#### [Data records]
[Start of section]
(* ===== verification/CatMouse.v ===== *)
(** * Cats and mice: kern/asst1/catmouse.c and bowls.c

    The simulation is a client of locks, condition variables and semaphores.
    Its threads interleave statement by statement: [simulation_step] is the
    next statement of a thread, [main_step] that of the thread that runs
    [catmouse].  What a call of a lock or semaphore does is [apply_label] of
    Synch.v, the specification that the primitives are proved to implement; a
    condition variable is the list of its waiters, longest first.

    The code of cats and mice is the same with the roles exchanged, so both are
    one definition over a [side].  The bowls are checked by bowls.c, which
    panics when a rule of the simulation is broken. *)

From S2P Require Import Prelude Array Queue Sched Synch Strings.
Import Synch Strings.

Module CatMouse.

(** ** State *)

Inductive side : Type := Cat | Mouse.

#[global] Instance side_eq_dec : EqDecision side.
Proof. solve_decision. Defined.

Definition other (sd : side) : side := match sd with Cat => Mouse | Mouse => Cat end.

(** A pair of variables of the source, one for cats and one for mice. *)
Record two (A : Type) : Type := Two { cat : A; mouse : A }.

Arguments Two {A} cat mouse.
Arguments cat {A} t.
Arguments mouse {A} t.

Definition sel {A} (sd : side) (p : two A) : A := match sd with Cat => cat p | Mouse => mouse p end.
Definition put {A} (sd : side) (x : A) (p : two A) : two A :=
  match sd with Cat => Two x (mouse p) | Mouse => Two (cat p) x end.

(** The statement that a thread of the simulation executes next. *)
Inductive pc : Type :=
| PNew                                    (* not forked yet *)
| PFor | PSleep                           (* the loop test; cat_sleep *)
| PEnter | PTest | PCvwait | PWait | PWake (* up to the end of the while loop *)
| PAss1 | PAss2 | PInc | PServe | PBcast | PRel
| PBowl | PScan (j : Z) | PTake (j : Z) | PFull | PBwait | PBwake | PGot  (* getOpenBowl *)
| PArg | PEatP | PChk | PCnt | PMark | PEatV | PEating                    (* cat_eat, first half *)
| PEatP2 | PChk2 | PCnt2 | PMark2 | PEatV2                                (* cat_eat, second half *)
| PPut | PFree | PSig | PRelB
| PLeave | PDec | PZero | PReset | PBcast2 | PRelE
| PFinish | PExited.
[End of section]
[Start of section]
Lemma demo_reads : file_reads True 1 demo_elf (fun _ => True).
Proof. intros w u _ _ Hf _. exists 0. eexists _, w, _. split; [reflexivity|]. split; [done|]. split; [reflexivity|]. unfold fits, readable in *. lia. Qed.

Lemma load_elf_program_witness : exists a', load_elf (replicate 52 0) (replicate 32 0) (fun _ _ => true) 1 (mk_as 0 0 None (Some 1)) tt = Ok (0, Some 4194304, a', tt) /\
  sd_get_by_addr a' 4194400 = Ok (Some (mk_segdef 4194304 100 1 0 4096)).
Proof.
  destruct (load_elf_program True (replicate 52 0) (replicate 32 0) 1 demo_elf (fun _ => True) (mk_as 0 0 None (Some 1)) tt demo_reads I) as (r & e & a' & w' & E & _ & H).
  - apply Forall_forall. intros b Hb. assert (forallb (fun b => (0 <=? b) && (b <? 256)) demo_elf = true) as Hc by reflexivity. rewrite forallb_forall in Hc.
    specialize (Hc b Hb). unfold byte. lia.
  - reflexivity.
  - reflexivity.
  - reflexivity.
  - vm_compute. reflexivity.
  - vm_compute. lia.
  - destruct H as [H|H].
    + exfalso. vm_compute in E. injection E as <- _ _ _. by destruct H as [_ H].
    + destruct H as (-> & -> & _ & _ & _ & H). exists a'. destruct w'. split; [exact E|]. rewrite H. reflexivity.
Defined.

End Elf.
[End of section]
[Start of section]
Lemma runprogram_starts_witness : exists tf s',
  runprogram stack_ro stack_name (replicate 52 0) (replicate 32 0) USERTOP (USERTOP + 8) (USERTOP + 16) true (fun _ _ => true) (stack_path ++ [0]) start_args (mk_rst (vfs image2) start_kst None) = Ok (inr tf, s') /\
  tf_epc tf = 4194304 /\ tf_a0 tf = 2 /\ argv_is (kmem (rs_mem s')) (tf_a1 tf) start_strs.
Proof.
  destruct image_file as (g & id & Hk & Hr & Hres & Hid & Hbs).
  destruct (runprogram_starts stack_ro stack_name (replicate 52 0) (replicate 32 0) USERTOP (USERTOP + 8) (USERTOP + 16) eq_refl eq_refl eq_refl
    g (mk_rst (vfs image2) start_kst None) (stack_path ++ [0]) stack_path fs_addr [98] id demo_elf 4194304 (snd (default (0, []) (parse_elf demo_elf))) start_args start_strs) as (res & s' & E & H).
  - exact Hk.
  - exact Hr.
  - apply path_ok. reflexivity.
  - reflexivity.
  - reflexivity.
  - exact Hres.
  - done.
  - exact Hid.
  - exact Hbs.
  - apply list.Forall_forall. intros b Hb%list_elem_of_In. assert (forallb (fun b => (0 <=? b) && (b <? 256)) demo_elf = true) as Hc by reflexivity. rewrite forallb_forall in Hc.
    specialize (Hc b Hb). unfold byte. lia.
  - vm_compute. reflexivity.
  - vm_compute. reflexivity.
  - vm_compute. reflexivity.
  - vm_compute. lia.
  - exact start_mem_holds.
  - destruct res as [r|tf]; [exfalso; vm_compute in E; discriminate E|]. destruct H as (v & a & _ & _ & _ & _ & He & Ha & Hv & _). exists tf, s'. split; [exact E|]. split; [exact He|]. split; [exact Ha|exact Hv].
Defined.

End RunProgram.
[End of section]
Within the data above, find the lines that contain the word "Synch" and copy each of them.

    Synch.v, the specification that the primitives are proved to implement; a
From S2P Require Import Prelude Array Queue Sched Synch Strings.
Import Synch Strings.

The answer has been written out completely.